Litigation challenges the notion that employers are not parties to health care decisions for their employees, particularly regarding contraceptive coverage, positing that company owners have a legitimate religious interest in the services provided. The federal contraception mandate, introduced recently, has led to approximately forty lawsuits contesting its requirements, highlighting a significant legal conflict. Historically, many states have had similar mandates, with twenty-eight states requiring insurers to cover prescription contraceptives since Maryland's law in 1998. The discussion extends beyond contraceptives to other health care services that may conflict with religious beliefs, including reproductive technologies, genetic screenings, treatments for sexually-transmitted diseases, and end-of-life care. If the Religious Freedom Restoration Act (RFRA) allows shareholders to exclude contraceptive coverage based on their beliefs, it raises the possibility of excluding various medical services for similar reasons. This underlines a critical RFRA consideration regarding the availability of reasonable alternatives to mandated coverage and the least restrictive means of providing access to necessary health care. The nature of medical decisions, made individually and privately, can often conflict with the religious beliefs of company owners, further complicating the issue.
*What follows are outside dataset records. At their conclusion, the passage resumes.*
(* ===== verification/CloudID.v ===== *)
(** CloudID: manifest keys ([simple/manifest.go], from [ManifestDir] to
    [StructuredCloudID]).

    [range] over a string yields runes; the characters [invalidCloudIDChar]
    rejects are ASCII, and no byte of a multi-byte rune is, so the check is on
    bytes here. *)

From S2P Require Import Prelude GoStr.
From stdpp Require Import base list gmap strings.
From Stdlib.Strings Require Import Byte.
Local Open Scope Z_scope.

Definition ManifestDir (metaDir cloudID : bytes) : bytes := FpJoin [metaDir; go "manifests"; cloudID].

Definition MaxCloudIDLength : Z := 1024.

Definition windowsReservedNames : list bytes :=
  [go "CON"; go "PRN"; go "AUX"; go "NUL";
   go "COM1"; go "COM2"; go "COM3"; go "COM4"; go "COM5"; go "COM6"; go "COM7"; go "COM8"; go "COM9";
   go "LPT1"; go "LPT2"; go "LPT3"; go "LPT4"; go "LPT5"; go "LPT6"; go "LPT7"; go "LPT8"; go "LPT9"].

Definition invalidCloudIDChar (r : byte) : bool :=
  (b2z r <? 32) || (b2z r =? 127) || bool_decide (r ∈ [x3a; x2a; x3f]).

Definition isWindowsReservedName (seg : bytes) : bool :=
  let base := match IndexByte seg dot with Some i => take i seg | None => seg end in
  let base := TrimRight base (go " .") in
  if eqs base [] then false else bool_decide (ToUpper base ∈ windowsReservedNames).

Inductive ciderr := CEmpty | CTooLong | CAbsolute | CDrive | CChar | CEmptySegment | CRelative | CReserved.

#[export] Instance ciderr_eq_dec : EqDecision ciderr.
Proof. solve_decision. Defined.

(** [len(s) >= 2 && s[1] == ':'] after a letter. *)
Definition has_drive (s : bytes) : bool :=
  match s with a :: b :: _ => bool_decide (b = colon) && is_alpha a | _ => false end.

Fixpoint check_segments (segs : list bytes) : option ciderr :=
  match segs with
  | [] => None
  | seg :: rest =>
      if eqs seg [] then Some CEmptySegment
      else
        let trimmed := TrimSpace seg in
        if eqs trimmed s_dot || eqs trimmed s_dotdot then Some CRelative
        else if isWindowsReservedName trimmed then Some CReserved
        else check_segments rest
  end.

Definition to_slash (s : bytes) : bytes := (fun c => if bool_decide (c = backslash) then slash else c) <$> s.

Definition validateCloudID (cloudID : bytes) : option ciderr :=
  if eqs cloudID [] then Some CEmpty
  else if MaxCloudIDLength <? blen cloudID then Some CTooLong
  else if HasPrefix cloudID s_slash || HasPrefix cloudID [backslash] then Some CAbsolute
  else if has_drive cloudID then Some CDrive
  else if existsb invalidCloudIDChar cloudID then Some CChar
  else check_segments (Split slash (to_slash cloudID)).

Definition ManifestPathKey (fingerprint sourceID : bytes) : bytes := fingerprint ++ s_slash ++ sourceID.

Definition ResolveCloudID (deviceID : bytes) (sourceID : Z) : bytes :=
  if eqs deviceID [] then FormatInt sourceID else ManifestPathKey deviceID (FormatInt sourceID).

(** ** base64.RawURLEncoding *)

Definition b64_char (n : Z) : byte :=
  if n <? 26 then z2b (65 + n) else if n <? 52 then z2b (71 + n) else if n <? 62 then z2b (n - 4)
  else if n =? 62 then x2d else x5f.

Definition b64_val (c : byte) : option Z :=
  let v := b2z c in
  if (65 <=? v) && (v <=? 90) then Some (v - 65)
  else if (97 <=? v) && (v <=? 122) then Some (v - 71)
  else if (48 <=? v) && (v <=? 57) then Some (v + 4)
  else if v =? 45 then Some 62 else if v =? 95 then Some 63 else None.

Fixpoint b64_encode (l : bytes) : bytes :=
  match l with
  | a :: b :: c :: rest =>
      b64_char (b2z a / 4) :: b64_char (b2z a mod 4 * 16 + b2z b / 16) ::
      b64_char (b2z b mod 16 * 4 + b2z c / 64) :: b64_char (b2z c mod 64) :: b64_encode rest
  | [a; b] => [b64_char (b2z a / 4); b64_char (b2z a mod 4 * 16 + b2z b / 16); b64_char (b2z b mod 16 * 4)]
  | [a] => [b64_char (b2z a / 4); b64_char (b2z a mod 4 * 16)]
  | [] => []
  end.

(** Decoding four values at a time; the bits past the last byte are ignored, a
    single left-over character is an error. *)
Fixpoint b64_join (l : list Z) : option bytes :=
  match l with
  | p :: q :: r :: s :: rest =>
      d ← b64_join rest;
      Some (z2b (p * 4 + q / 16) :: z2b (q mod 16 * 16 + r / 4) :: z2b (r mod 4 * 64 + s) :: d)
  | [p; q; r] => Some [z2b (p * 4 + q / 16); z2b (q mod 16 * 16 + r / 4)]
  | [p; q] => Some [z2b (p * 4 + q / 16)]
  | [_] => None
  | [] => Some []
  end.

(** Line breaks in the input are skipped. *)
Definition b64_decode (s : bytes) : option bytes :=
  vals ← mapM b64_val (filter (fun c => c <> x0a /\ c <> x0d) s);
  b64_join vals.

Definition EncodeCloudIDSegment (deviceID : bytes) : bytes := b64_encode deviceID.
Definition DecodeCloudIDSegment (s : bytes) : option bytes := b64_decode s.

Definition StructuredCloudID (deviceID : bytes) (sourceID : Z) : bytes :=
  if eqs deviceID [] then FormatInt sourceID else EncodeCloudIDSegment deviceID ++ s_slash ++ FormatInt sourceID.

(** * Facts *)

Lemma check_segments_none l : check_segments l = None -> Forall (fun s => s <> [] /\ TrimSpace s <> s_dot /\ TrimSpace s <> s_dotdot) l.
Proof.
  induction l as [|s l IH]; [constructor |]. cbn. destruct (eqs s []) eqn:E; [done |].
  destruct (eqs (TrimSpace s) s_dot) eqn:E1; [done |]. destruct (eqs (TrimSpace s) s_dotdot) eqn:E2; [done |]. cbn.
  destruct (isWindowsReservedName _); [done |]. apply eqs_false in E, E1, E2. constructor; [done | auto].
Qed.

Lemma to_slash_app a b : to_slash (a ++ b) = to_slash a ++ to_slash b.
Proof. apply fmap_app. Qed.

Lemma to_slash_Join l : to_slash (GoStr.Join s_slash l) = GoStr.Join s_slash (to_slash <$> l).
Proof.
  induction l as [|s [|x l] IH]; [done | done |].
  change (GoStr.Join s_slash (s :: x :: l)) with (s ++ s_slash ++ GoStr.Join s_slash (x :: l)).
  rewrite !to_slash_app, IH. done.
Qed.

Lemma Split_Join_gen c l : l <> [] -> Split c (GoStr.Join [c] l) = l ≫= Split c.
Proof.
  induction l as [|s [|x l] IH]; [done | |]; intros _.
  - cbn. by rewrite app_nil_r.
  - change (GoStr.Join [c] (s :: x :: l)) with (s ++ c :: GoStr.Join [c] (x :: l)).
    rewrite Split_app_gen, IH by done. done.
Qed.

Lemma to_slash_id s : backslash ∉ s -> to_slash s = s.
Proof.
  intros Hs. unfold to_slash. rewrite <- (list_fmap_id s) at 2. apply list_fmap_ext. intros i c Hc.
  rewrite bool_decide_false; [done |]. intros ->. apply Hs. by eapply list_elem_of_lookup_2.
Qed.

(** A separator-free piece without backslashes is checked as it is. *)
Lemma segment_checked c s : s ∈ Split slash c -> backslash ∉ s -> s ∈ Split slash (to_slash c).
Proof.
  intros Hs Hb. rewrite <- (Join_Split slash c). change [slash] with s_slash. rewrite to_slash_Join.
  unfold s_slash. rewrite Split_Join_gen by (intros E%fmap_nil_inv; by apply Split_nonempty in E).
  apply list_elem_of_bind. exists s. split.
  - rewrite Split_single by (by eapply Split_no_sep). by left.
  - rewrite <- (to_slash_id s) by done. by apply list_elem_of_fmap_2.
Qed.

Lemma valid_segments c : validateCloudID c = None -> Forall normal (Split slash c).
Proof.
  unfold validateCloudID. destruct (eqs c []); [done |]. destruct (_ <? _); [done |]. destruct (_ || _); [done |].
  destruct (has_drive c); [done |]. destruct (existsb _ c); [done |]. intros Hc%check_segments_none.
  apply Forall_forall. intros s Hs. assert (Hin : forall x, x = s -> backslash ∉ x -> x <> [] /\ TrimSpace x <> s_dot /\ TrimSpace x <> s_dotdot).
  { intros x -> Hb. rewrite Forall_forall in Hc. by apply Hc, segment_checked. }
  repeat split; [| | | by eapply Split_no_sep].
  - intros ->. destruct (Hin [] eq_refl) as (? & _); [by_decide | done].
  - intros ->. destruct (Hin s_dot eq_refl) as (_ & H & _); [by_decide |]. by apply H; vm_compute.
  - intros ->. destruct (Hin s_dotdot eq_refl) as (_ & _ & H); [by_decide |]. by apply H; vm_compute.
Qed.

Lemma FpJoin_join_pre base pre k : Forall (fun x => x <> []) pre -> k <> [] -> Forall normal k -> FpJoin (base :: pre ++ [GoStr.Join s_slash k]) = FpJoin (base :: pre ++ k).
Proof.
  intros Hx Hk Hf. unfold FpJoin.
  assert (Hj : GoStr.Join s_slash k <> []).
  { destruct k as [|s k]; [done |]. apply (Join_nonnil slash _ s); [by left | apply normal_ne; by inversion Hf]. }
  assert (Hjoin : forall l : list bytes, GoStr.Join s_slash (l ++ [GoStr.Join s_slash k]) = GoStr.Join s_slash (l ++ k)).
  { intros [|a l]; [done |]. unfold s_slash. rewrite !(Join_app slash (a :: l)) by done. done. }
  assert (Hpre : filter (fun e : bytes => e <> []) pre = pre) by (induction Hx as [|x l Hn _ IH]; [done |]; by rewrite filter_cons_True, IH).
  assert (Hfilter : forall l, filter (fun e : bytes => e <> []) (l ++ pre ++ [GoStr.Join s_slash k]) = filter (fun e => e <> []) l ++ pre ++ [GoStr.Join s_slash k] /\
    filter (fun e : bytes => e <> []) (l ++ pre ++ k) = filter (fun e => e <> []) l ++ pre ++ k).
  { intros l. rewrite !filter_app, Hpre, (filter_normal k) by done. by rewrite (filter_cons_True _ (GoStr.Join s_slash k)). }
  destruct (Hfilter [base]) as [E1 E2]. cbn [app] in E1, E2. rewrite E1, E2, !app_assoc. specialize (Hjoin (filter (fun e => e <> []) [base] ++ pre)).
  destruct (filter (fun e => e <> []) [base] ++ pre) as [|a l]; cbn [app] in *; [by destruct k; rewrite Hjoin | by rewrite Hjoin].
Qed.

Lemma FpJoin_join base x k : x <> [] -> k <> [] -> Forall normal k -> FpJoin [base; x; GoStr.Join s_slash k] = FpJoin (base :: x :: k).
Proof. intros Hx Hk Hf. apply (FpJoin_join_pre base [x]); [by apply Forall_singleton | done | done]. Qed.

(** C29: a cloud identifier that passes validation stays below the manifest
    directory: it is a sequence of ordinary names (none of them empty, [.] or
    [..]), and the directory of its manifests is [metaDir/manifests] followed
    by exactly those names. *)
Theorem cloudid_confined metaDir c : validateCloudID c = None ->
  Forall normal (Split slash c) /\
  ManifestDir metaDir c = root_pre metaDir ++ GoStr.Join s_slash (root_segs metaDir ++ go "manifests" :: Split slash c).
Proof.
  intros Hc. pose proof (valid_segments c Hc) as Hn. split; [done |]. unfold ManifestDir.
  rewrite <- (Join_Split slash c) at 1. change [slash] with s_slash.
  rewrite FpJoin_join; [| by vm_compute | apply Split_nonempty | done].
  rewrite FpJoin_normal; [done | done |]. constructor; [|done]. repeat split; by_decide.
Qed.

(** ** base64 *)

Lemma b64_char_val n : 0 <= n < 64 -> b64_val (b64_char n) = Some n /\ b64_char n <> x0a /\ b64_char n <> x0d /\ b64_char n <> slash.
Proof.
  intros Hn. assert (Hin : n ∈ seqZ 0 64) by (apply elem_of_seqZ; lia). revert Hin.
  assert (Forall (fun n => b64_val (b64_char n) = Some n /\ b64_char n <> x0a /\ b64_char n <> x0d /\ b64_char n <> slash) (seqZ 0 64)) as Hf.
  { by_decide. }
  rewrite Forall_forall in Hf. apply Hf.
Qed.

(** What the encoder emits: characters that decode to values below 64. *)
Fixpoint b64_vals (l : bytes) : list Z :=
  match l with
  | a :: b :: c :: rest =>
      (b2z a / 4) :: (b2z a mod 4 * 16 + b2z b / 16) :: (b2z b mod 16 * 4 + b2z c / 64) :: (b2z c mod 64) :: b64_vals rest
  | [a; b] => [b2z a / 4; b2z a mod 4 * 16 + b2z b / 16; b2z b mod 16 * 4]
  | [a] => [b2z a / 4; b2z a mod 4 * 16]
  | [] => []
  end.

Lemma bytes_ind3 (P : bytes -> Prop) : P [] -> (forall a, P [a]) -> (forall a b, P [a; b]) ->
  (forall a b c l, P l -> P (a :: b :: c :: l)) -> forall l, P l.
Proof.
  intros H0 H1 H2 H3. fix IH 1. intros [|a [|b [|c l]]]; [done | apply H1 | apply H2 | apply H3, IH].
Qed.

Ltac bits := repeat match goal with |- context [b2z ?x] => lazymatch goal with _ : 0 <= b2z x < 256 |- _ => fail | _ => pose proof (b2z_range x) end end;
  Z.div_mod_to_equations; lia.

Lemma b64_encode_vals l : b64_encode l = b64_char <$> b64_vals l /\ Forall (fun n => 0 <= n < 64) (b64_vals l).
Proof.
  induction l as [|a|a b|a b c l [IH1 IH2]] using bytes_ind3; cbn; [done | | |].
  - split; [done |]. repeat constructor; bits.
  - split; [done |]. repeat constructor; bits.
  - rewrite IH1. split; [done |]. repeat (constructor; [bits |]). done.
Qed.

Lemma byte_eq z a : z = b2z a -> z2b z = a.
Proof. intros ->. apply z2b_b2z. Qed.

Lemma b64_join_vals l : b64_join (b64_vals l) = Some l.
Proof.
  induction l as [|a|a b|a b c l IH] using bytes_ind3; cbn [b64_vals b64_join]; [done | | |].
  - rewrite (byte_eq _ a) by bits. done.
  - rewrite (byte_eq _ a), (byte_eq _ b) by bits. done.
  - rewrite IH. cbn [mbind option_bind]. rewrite (byte_eq _ a), (byte_eq _ b), (byte_eq _ c) by bits. done.
Qed.

Lemma b64_decode_encode l : b64_decode (b64_encode l) = Some l.
Proof.
  destruct (b64_encode_vals l) as [-> Hf]. unfold b64_decode.
  assert (Hfil : filter (fun c => c <> x0a /\ c <> x0d) (b64_char <$> b64_vals l) = b64_char <$> b64_vals l).
  { induction Hf as [|n k Hn Hk IH]; [done |]. cbn [fmap list_fmap]. destruct (b64_char_val n Hn) as (_ & ? & ? & _).
    rewrite filter_cons_True by done. f_equal. exact IH. }
  rewrite Hfil. assert (Hm : mapM b64_val (b64_char <$> b64_vals l) = Some (b64_vals l)).
  { apply mapM_Some. clear Hfil. induction Hf as [|n k Hn Hk IH]; [constructor |]. constructor; [apply b64_char_val, Hn | exact IH]. }
  rewrite Hm. apply b64_join_vals.
Qed.

Lemma b64_noslash l : slash ∉ b64_encode l.
Proof.
  destruct (b64_encode_vals l) as [-> Hf]. intros (n & E & Hin)%list_elem_of_fmap. rewrite Forall_forall in Hf.
  by destruct (b64_char_val n (Hf n Hin)) as (_ & _ & _ & ?).
Qed.

Lemma FormatInt_inj a b : MinInt64 <= a <= MaxInt64 -> MinInt64 <= b <= MaxInt64 -> FormatInt a = FormatInt b -> a = b.
Proof. intros Ha Hb E. pose proof (ParseInt_FormatInt a Ha) as H. rewrite E, ParseInt_FormatInt in H by done. by injection H. Qed.

(** The structured cloud identifier loses nothing: the device segment
    decodes to the device identifier whatever bytes it has, and different
    devices or sources get different identifiers, each a device segment
    without separators, a slash and the source number. *)
Theorem structured_cloudid_injective d d' s s' : d <> [] -> d' <> [] ->
  MinInt64 <= s <= MaxInt64 -> MinInt64 <= s' <= MaxInt64 ->
  DecodeCloudIDSegment (EncodeCloudIDSegment d) = Some d /\ (slash ∉ EncodeCloudIDSegment d) /\
  (StructuredCloudID d s = StructuredCloudID d' s' -> d = d' /\ s = s').
Proof.
  intros Hd Hd' Hs Hs'. split; [apply b64_decode_encode |]. split; [apply b64_noslash |]. unfold StructuredCloudID.
  rewrite !(proj2 (eqs_false _ [])) by done. unfold EncodeCloudIDSegment, s_slash. cbn [app]. intros E.
  apply first_sep_unique in E as [E1 E2]; [| apply b64_noslash ..]. split; [|by apply FormatInt_inj].
  pose proof (b64_decode_encode d) as H. rewrite E1, b64_decode_encode in H. by injection H.
Qed.

(** An encoded device segment can be a name the validation rejects: the
    three bytes 08 E3 35 encode to the reserved name COM1. *)
Theorem encoded_segment_reserved :
  EncodeCloudIDSegment [x08; xe3; x35] = go "COM1" /\
  validateCloudID (EncodeCloudIDSegment [x08; xe3; x35]) = Some CReserved.
Proof. by split; vm_compute. Qed.

Module CloudIDWitness.
Lemma cloudid_confined_witness :
  validateCloudID (go "dev-1/42") = None /\ ManifestDir (go "/r/./m") (go "dev-1/42") = go "/r/m/manifests/dev-1/42".
Proof.
  assert (H : validateCloudID (go "dev-1/42") = None) by by vm_compute. split; [exact H |].
  rewrite (proj2 (cloudid_confined (go "/r/./m") (go "dev-1/42") H)). by vm_compute.
Defined.

Lemma structured_cloudid_injective_witness :
  DecodeCloudIDSegment (EncodeCloudIDSegment (go "a/b")) = Some (go "a/b") /\ StructuredCloudID (go "a/b") 7 <> StructuredCloudID (go "a") 7.
Proof.
  destruct (structured_cloudid_injective (go "a/b") (go "a") 7 7) as (H1 & _ & H3); [done | done | by vm_compute.. |].
  split; [exact H1 |]. intros E. by destruct (H3 E) as [? _].
Defined.
End CloudIDWitness.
A shareholder's religious beliefs and practices are considered impacted by the autonomous healthcare decisions of company employees, suggesting that the obligation to insure those decisions, when objected to by a shareholder, constitutes a substantial burden on the shareholder's religious liberties. This interpretation is viewed as an expansive understanding of how commercial acts can interfere with individual religious beliefs. The merits of this appeal will be further explored in the upcoming briefs. However, the Grotes have not sufficiently demonstrated that the contraception mandate imposes a substantial burden on their religious freedom that directly affects their Catholic faith. Consequently, they are not entitled to preliminary injunctive relief while awaiting the appeal's resolution. The author expresses dissent regarding this conclusion.